Exercise description:
This task calls for copying every line in the data below that contains the word "HlenByte".

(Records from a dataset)
──────────

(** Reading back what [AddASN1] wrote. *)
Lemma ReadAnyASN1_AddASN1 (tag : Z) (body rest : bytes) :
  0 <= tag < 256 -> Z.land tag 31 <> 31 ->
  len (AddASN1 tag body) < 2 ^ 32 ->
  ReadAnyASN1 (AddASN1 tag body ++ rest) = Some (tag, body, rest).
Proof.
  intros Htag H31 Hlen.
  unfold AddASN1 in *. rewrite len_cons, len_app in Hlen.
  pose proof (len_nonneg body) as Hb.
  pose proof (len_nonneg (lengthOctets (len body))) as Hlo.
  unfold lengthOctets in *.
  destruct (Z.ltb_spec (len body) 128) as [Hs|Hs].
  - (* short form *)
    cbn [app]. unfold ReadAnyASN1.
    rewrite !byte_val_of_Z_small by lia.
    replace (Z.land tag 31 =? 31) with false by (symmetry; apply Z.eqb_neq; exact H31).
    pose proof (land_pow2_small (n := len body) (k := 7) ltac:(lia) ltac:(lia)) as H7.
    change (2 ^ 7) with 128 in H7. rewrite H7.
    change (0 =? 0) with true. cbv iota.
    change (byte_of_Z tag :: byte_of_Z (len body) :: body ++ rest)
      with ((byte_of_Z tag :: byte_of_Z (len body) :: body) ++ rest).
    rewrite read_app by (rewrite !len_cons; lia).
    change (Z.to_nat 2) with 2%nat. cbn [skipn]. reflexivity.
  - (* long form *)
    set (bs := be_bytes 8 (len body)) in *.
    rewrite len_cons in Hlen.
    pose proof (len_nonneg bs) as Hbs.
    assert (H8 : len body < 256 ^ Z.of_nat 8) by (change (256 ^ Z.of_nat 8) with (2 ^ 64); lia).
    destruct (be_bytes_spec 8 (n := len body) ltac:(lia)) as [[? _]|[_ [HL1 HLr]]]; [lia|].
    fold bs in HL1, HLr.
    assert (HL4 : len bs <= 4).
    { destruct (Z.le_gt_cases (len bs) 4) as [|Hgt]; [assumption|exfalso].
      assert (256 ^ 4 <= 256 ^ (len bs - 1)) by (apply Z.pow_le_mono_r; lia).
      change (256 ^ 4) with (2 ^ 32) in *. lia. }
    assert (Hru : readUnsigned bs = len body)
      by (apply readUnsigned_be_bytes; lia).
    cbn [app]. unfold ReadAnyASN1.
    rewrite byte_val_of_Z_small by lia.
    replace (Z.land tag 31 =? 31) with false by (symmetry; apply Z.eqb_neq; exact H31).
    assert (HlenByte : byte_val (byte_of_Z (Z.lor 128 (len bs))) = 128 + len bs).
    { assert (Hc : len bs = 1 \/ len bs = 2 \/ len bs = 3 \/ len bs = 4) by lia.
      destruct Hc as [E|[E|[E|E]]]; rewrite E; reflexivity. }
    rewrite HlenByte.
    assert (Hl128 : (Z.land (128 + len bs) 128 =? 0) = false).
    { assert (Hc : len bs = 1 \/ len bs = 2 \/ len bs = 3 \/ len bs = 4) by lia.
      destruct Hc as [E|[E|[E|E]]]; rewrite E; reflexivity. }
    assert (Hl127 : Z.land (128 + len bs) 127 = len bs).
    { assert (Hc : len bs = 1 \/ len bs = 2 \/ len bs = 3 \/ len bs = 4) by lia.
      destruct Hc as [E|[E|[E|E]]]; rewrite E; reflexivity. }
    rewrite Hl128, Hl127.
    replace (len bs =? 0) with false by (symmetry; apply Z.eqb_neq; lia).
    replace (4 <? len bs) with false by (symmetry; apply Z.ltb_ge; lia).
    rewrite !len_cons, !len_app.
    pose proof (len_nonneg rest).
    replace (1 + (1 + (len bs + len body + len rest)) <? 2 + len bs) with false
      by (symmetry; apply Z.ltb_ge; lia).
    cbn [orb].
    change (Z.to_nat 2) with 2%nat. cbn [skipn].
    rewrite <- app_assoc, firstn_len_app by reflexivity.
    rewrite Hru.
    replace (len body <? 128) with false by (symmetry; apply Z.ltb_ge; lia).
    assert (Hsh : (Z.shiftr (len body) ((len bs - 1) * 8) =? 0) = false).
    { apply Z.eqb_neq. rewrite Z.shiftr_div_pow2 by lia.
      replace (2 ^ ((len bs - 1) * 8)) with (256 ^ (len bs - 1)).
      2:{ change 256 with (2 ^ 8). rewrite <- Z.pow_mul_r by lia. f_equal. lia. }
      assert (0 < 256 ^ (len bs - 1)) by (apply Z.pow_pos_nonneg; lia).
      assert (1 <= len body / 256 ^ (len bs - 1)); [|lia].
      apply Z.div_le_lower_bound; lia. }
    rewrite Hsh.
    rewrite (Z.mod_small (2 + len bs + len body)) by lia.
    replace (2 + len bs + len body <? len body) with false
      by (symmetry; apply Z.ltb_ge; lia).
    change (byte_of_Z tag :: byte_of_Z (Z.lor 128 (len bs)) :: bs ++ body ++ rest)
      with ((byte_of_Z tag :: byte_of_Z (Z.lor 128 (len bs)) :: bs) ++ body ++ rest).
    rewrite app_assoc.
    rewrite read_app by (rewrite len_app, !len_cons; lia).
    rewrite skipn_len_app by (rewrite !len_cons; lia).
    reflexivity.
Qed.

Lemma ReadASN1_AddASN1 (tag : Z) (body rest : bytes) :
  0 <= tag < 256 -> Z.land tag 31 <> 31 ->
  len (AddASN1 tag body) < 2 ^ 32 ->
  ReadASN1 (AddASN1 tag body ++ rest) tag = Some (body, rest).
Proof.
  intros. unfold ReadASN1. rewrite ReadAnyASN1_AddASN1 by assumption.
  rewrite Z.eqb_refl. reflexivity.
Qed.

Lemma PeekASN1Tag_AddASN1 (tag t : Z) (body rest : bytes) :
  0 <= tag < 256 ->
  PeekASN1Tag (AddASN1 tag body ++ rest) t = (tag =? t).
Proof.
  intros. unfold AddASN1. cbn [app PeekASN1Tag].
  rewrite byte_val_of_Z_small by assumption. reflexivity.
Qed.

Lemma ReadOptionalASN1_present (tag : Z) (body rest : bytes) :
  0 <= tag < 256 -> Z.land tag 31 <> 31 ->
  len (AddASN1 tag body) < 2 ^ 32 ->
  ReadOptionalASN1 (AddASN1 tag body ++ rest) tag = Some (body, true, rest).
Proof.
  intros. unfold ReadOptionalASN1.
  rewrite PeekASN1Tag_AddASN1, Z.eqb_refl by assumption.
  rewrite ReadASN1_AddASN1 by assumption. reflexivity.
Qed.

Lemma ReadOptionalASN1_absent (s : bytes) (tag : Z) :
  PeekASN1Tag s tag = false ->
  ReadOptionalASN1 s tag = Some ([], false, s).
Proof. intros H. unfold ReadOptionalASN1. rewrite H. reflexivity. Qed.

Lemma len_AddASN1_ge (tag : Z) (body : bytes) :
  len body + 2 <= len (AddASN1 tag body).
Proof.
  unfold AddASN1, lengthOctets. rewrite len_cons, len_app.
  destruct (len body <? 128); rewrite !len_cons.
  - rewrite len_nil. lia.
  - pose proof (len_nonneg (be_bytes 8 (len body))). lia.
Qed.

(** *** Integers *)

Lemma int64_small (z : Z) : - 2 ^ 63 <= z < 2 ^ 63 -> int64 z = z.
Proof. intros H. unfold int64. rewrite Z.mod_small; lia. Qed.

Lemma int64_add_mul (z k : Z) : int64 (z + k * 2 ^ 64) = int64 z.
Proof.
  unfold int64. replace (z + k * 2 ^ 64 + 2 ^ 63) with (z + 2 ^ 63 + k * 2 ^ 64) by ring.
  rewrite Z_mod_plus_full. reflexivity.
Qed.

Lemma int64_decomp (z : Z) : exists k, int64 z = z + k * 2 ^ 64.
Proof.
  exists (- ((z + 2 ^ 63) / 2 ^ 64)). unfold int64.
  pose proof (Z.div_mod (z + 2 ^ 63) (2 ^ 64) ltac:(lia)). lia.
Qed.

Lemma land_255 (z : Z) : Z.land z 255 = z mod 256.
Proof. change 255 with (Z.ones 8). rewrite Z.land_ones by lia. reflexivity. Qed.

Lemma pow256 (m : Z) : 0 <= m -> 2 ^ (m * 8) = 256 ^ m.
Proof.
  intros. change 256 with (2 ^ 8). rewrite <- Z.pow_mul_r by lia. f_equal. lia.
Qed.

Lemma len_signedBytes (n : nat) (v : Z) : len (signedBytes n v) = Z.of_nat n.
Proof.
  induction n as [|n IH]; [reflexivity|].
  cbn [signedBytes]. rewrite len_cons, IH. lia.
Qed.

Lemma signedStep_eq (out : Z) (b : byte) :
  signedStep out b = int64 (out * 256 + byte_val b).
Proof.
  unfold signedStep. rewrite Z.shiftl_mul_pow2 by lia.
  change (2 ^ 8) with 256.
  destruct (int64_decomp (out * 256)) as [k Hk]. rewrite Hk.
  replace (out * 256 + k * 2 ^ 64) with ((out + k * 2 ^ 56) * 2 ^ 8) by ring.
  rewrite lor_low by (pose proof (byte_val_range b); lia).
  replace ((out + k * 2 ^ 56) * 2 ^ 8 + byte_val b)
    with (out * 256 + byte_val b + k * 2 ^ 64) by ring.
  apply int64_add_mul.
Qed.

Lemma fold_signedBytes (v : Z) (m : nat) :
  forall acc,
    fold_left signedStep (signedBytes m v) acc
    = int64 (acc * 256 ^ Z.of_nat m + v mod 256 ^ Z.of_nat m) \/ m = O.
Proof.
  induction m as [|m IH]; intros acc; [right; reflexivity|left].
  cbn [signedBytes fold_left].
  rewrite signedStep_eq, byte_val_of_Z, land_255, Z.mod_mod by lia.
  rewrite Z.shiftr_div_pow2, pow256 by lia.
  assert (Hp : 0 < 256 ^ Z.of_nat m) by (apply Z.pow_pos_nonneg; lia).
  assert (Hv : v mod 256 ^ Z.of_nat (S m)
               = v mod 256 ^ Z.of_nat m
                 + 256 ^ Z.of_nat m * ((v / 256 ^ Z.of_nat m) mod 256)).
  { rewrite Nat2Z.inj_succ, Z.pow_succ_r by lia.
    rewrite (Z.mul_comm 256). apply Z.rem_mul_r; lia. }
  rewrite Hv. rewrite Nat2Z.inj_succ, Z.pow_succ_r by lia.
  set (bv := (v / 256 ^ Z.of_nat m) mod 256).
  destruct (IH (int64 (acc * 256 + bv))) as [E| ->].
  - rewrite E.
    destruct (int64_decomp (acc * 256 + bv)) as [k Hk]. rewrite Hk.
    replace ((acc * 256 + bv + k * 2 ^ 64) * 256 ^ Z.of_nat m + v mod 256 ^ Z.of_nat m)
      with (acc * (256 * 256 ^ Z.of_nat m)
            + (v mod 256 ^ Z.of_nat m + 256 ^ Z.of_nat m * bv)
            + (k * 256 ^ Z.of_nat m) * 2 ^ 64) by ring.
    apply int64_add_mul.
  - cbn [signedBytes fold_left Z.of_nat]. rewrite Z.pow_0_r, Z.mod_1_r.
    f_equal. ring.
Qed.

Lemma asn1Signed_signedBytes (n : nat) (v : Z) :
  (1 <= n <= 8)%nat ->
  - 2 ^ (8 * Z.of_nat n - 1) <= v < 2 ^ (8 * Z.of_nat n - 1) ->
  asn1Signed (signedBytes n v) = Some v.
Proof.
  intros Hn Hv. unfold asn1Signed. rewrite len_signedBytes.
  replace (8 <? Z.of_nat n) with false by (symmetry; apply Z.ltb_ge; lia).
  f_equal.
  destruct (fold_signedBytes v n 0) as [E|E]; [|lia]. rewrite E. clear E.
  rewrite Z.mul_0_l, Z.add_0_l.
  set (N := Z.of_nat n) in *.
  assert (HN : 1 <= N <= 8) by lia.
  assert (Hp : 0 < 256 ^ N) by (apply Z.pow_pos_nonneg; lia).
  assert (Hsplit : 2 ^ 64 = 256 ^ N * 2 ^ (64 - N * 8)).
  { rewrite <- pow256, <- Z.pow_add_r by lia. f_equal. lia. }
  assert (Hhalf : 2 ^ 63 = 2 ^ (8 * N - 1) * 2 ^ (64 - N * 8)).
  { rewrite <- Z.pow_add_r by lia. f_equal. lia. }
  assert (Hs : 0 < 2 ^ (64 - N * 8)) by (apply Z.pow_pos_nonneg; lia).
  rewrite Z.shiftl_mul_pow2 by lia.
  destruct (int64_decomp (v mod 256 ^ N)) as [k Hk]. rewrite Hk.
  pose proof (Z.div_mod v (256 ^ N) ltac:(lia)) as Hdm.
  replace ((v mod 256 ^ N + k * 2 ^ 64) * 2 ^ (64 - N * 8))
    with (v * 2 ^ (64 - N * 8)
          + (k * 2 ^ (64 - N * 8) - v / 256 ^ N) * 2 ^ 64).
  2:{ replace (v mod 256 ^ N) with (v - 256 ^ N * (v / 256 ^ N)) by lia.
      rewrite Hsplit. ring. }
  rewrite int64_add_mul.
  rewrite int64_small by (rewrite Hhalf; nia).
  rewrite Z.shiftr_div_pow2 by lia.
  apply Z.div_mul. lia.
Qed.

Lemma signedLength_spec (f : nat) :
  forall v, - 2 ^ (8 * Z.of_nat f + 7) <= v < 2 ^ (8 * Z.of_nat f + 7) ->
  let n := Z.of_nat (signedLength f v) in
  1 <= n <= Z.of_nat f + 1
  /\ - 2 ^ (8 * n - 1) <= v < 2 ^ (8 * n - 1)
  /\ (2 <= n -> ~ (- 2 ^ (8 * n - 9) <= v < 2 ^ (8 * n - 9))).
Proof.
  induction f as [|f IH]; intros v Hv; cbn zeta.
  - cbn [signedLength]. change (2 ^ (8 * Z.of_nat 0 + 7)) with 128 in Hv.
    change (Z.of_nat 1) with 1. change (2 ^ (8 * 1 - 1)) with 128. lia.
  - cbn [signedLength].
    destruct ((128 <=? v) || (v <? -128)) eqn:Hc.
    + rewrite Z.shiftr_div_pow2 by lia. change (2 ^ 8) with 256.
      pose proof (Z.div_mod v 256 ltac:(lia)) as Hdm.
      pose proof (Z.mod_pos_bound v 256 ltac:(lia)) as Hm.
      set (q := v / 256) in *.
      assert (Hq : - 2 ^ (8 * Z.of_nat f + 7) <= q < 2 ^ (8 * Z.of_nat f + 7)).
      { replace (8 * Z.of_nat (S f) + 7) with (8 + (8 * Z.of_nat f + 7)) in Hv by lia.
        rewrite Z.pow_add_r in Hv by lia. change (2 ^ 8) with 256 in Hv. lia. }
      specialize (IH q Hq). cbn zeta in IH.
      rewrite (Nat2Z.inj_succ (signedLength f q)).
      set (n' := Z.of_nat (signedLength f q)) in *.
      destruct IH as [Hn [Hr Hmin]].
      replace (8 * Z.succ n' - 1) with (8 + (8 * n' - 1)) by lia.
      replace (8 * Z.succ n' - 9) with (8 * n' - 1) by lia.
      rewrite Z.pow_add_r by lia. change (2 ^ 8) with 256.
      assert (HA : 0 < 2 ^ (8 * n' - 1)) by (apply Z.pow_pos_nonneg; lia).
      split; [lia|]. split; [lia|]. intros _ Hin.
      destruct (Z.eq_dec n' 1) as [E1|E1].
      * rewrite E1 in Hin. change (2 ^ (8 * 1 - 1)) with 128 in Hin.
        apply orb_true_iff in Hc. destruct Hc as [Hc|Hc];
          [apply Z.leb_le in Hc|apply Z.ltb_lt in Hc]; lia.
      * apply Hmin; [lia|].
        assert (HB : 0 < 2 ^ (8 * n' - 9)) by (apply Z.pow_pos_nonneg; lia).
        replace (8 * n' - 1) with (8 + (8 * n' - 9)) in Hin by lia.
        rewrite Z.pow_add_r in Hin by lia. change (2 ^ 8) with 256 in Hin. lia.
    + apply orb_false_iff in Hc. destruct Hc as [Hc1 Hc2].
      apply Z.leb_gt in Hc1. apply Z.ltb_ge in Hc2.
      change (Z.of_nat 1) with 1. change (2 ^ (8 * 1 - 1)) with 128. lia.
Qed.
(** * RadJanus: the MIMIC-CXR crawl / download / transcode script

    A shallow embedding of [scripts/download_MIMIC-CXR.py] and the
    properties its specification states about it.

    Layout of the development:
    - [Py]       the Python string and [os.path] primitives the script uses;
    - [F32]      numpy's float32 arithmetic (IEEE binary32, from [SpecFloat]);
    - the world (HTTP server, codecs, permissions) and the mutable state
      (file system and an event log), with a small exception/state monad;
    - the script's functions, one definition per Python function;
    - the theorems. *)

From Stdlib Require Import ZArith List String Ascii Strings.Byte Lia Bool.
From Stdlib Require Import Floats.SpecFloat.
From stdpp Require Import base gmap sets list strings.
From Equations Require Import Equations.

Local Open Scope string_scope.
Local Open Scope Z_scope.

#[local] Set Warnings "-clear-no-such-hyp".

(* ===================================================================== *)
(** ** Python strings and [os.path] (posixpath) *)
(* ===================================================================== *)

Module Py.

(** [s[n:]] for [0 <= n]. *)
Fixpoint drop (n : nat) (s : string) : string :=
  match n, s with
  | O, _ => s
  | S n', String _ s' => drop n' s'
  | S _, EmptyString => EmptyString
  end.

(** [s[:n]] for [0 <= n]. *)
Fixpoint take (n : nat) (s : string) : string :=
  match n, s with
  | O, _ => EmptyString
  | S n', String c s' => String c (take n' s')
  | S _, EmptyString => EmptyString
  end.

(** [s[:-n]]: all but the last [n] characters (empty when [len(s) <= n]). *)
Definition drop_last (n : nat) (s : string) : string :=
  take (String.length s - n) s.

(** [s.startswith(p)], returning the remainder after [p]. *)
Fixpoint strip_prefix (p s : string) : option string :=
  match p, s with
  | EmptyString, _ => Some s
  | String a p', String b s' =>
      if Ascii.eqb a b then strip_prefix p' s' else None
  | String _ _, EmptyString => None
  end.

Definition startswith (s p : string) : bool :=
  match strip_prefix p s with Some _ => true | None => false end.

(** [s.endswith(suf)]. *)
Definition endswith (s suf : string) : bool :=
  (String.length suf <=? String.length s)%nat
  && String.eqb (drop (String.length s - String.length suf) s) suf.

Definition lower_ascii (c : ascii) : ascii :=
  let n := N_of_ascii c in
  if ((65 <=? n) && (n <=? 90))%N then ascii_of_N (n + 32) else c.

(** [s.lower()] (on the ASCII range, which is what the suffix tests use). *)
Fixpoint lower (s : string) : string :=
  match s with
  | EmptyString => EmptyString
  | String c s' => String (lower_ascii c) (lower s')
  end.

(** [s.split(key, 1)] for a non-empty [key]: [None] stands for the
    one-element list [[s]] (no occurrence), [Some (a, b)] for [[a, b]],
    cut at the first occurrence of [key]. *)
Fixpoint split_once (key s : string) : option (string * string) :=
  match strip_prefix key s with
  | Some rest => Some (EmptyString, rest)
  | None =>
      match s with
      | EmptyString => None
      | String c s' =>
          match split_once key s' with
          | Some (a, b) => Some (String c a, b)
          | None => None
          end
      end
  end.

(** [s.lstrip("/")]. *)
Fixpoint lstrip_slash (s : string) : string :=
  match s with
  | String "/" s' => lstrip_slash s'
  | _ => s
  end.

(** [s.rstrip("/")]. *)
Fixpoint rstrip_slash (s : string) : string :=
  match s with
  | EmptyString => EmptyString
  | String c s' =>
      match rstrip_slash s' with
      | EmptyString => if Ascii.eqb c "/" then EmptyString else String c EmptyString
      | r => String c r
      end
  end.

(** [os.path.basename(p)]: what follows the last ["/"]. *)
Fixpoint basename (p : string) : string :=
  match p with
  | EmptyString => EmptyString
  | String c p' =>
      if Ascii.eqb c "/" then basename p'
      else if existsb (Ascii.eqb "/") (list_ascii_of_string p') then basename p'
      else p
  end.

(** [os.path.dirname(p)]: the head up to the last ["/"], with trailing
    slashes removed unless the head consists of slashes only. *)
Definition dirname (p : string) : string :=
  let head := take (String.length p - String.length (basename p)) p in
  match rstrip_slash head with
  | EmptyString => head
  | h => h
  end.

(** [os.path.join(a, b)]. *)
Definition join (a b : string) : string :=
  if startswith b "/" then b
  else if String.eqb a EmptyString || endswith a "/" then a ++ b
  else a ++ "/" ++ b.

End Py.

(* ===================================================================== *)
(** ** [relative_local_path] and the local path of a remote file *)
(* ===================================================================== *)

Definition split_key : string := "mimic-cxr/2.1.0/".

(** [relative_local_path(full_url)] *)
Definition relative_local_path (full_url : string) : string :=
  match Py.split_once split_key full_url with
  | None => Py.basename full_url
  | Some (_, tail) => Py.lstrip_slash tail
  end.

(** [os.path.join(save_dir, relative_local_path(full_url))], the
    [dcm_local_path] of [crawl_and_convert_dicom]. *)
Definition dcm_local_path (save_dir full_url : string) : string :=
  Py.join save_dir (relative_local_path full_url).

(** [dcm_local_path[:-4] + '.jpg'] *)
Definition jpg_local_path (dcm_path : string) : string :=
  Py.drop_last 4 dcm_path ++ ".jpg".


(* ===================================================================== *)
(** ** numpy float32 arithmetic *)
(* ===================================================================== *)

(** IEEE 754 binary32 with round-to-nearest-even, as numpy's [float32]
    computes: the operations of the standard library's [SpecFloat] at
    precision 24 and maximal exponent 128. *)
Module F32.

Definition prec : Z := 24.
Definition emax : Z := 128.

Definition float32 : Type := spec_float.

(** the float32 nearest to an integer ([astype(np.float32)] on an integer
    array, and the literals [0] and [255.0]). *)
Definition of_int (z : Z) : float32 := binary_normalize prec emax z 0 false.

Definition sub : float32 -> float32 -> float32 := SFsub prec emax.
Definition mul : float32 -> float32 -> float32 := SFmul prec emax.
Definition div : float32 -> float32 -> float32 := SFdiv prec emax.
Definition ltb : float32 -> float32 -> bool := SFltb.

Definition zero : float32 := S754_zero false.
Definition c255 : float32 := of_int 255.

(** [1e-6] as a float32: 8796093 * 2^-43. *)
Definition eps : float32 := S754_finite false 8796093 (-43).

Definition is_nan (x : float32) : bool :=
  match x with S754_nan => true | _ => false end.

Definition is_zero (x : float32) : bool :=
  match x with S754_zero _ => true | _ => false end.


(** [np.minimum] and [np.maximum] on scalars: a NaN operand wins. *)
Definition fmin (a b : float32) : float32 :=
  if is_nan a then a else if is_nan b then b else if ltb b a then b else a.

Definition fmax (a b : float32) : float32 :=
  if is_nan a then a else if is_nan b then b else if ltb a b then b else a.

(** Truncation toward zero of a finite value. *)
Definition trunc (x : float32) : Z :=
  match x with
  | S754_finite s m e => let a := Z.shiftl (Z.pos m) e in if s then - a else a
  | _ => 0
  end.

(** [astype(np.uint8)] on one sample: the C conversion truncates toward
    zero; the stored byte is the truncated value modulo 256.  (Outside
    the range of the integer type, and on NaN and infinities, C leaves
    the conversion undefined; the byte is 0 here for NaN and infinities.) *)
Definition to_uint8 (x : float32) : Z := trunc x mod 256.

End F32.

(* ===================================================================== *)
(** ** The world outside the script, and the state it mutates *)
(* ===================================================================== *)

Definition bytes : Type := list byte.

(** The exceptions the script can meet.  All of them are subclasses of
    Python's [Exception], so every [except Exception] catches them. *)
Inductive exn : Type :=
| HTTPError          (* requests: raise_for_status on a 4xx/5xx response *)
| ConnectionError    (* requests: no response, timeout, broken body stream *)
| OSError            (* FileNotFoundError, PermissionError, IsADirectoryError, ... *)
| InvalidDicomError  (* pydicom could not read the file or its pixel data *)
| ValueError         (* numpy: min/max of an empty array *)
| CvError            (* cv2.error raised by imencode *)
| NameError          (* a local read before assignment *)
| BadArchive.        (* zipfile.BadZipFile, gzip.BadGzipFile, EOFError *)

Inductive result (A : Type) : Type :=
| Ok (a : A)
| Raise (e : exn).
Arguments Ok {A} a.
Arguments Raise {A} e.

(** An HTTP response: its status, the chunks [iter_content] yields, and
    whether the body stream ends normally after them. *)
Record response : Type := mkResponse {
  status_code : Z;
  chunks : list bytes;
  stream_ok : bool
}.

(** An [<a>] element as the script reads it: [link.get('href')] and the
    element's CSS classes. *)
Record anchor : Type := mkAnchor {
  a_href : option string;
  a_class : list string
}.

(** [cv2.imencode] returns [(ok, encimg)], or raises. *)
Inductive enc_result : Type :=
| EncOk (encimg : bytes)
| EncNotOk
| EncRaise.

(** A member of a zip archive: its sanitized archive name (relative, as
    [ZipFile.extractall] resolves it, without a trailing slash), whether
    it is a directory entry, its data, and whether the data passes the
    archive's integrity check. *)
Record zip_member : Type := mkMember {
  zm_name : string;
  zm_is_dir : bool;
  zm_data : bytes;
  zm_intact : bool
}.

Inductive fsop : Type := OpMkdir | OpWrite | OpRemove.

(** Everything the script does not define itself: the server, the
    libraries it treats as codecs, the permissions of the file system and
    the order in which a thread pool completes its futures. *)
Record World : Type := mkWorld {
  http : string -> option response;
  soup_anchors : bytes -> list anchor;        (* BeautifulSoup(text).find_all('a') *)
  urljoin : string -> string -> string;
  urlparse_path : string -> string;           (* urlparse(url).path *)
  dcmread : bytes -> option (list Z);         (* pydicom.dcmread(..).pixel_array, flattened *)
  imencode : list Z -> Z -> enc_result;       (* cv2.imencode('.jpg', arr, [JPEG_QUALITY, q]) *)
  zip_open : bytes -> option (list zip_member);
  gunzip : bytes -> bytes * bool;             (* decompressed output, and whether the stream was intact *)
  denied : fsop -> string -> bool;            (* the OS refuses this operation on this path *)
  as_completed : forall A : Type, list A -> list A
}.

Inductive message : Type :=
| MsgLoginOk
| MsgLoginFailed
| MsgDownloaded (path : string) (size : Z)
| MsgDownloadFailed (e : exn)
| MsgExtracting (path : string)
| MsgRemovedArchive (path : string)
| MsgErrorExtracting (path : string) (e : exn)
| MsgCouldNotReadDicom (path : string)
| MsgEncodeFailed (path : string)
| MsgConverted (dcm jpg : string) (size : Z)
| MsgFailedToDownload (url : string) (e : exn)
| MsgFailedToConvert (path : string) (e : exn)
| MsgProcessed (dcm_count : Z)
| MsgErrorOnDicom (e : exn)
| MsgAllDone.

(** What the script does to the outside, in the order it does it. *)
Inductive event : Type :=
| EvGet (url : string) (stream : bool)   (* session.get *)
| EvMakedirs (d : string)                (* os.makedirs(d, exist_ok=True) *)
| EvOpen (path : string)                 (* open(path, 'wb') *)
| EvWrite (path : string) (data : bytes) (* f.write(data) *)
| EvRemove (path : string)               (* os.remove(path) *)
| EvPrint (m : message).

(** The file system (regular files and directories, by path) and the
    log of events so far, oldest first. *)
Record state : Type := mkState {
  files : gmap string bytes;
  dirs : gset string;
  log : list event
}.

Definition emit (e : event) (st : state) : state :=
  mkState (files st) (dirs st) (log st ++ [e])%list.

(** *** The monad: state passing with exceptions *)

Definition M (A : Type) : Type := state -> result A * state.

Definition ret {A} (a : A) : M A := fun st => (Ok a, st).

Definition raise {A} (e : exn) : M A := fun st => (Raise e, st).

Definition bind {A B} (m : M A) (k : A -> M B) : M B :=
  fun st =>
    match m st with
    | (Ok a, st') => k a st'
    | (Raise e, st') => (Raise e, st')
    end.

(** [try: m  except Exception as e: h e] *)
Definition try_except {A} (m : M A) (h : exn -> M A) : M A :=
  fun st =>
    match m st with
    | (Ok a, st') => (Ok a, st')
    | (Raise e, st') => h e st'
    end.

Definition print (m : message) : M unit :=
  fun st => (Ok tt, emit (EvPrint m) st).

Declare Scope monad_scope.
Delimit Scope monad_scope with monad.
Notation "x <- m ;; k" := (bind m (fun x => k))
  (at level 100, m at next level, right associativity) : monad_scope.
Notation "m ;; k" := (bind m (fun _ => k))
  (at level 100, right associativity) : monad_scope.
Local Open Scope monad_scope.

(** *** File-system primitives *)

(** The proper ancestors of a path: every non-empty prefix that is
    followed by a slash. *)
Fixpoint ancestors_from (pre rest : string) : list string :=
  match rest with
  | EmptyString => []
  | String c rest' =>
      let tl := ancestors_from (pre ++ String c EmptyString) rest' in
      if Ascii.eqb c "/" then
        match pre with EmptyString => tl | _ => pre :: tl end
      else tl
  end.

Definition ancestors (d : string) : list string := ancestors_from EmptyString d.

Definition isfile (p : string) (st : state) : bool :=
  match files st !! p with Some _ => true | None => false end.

──────────

Problem solution:
    assert (HlenByte : byte_val (byte_of_Z (Z.lor 128 (len bs))) = 128 + len bs).
    rewrite HlenByte.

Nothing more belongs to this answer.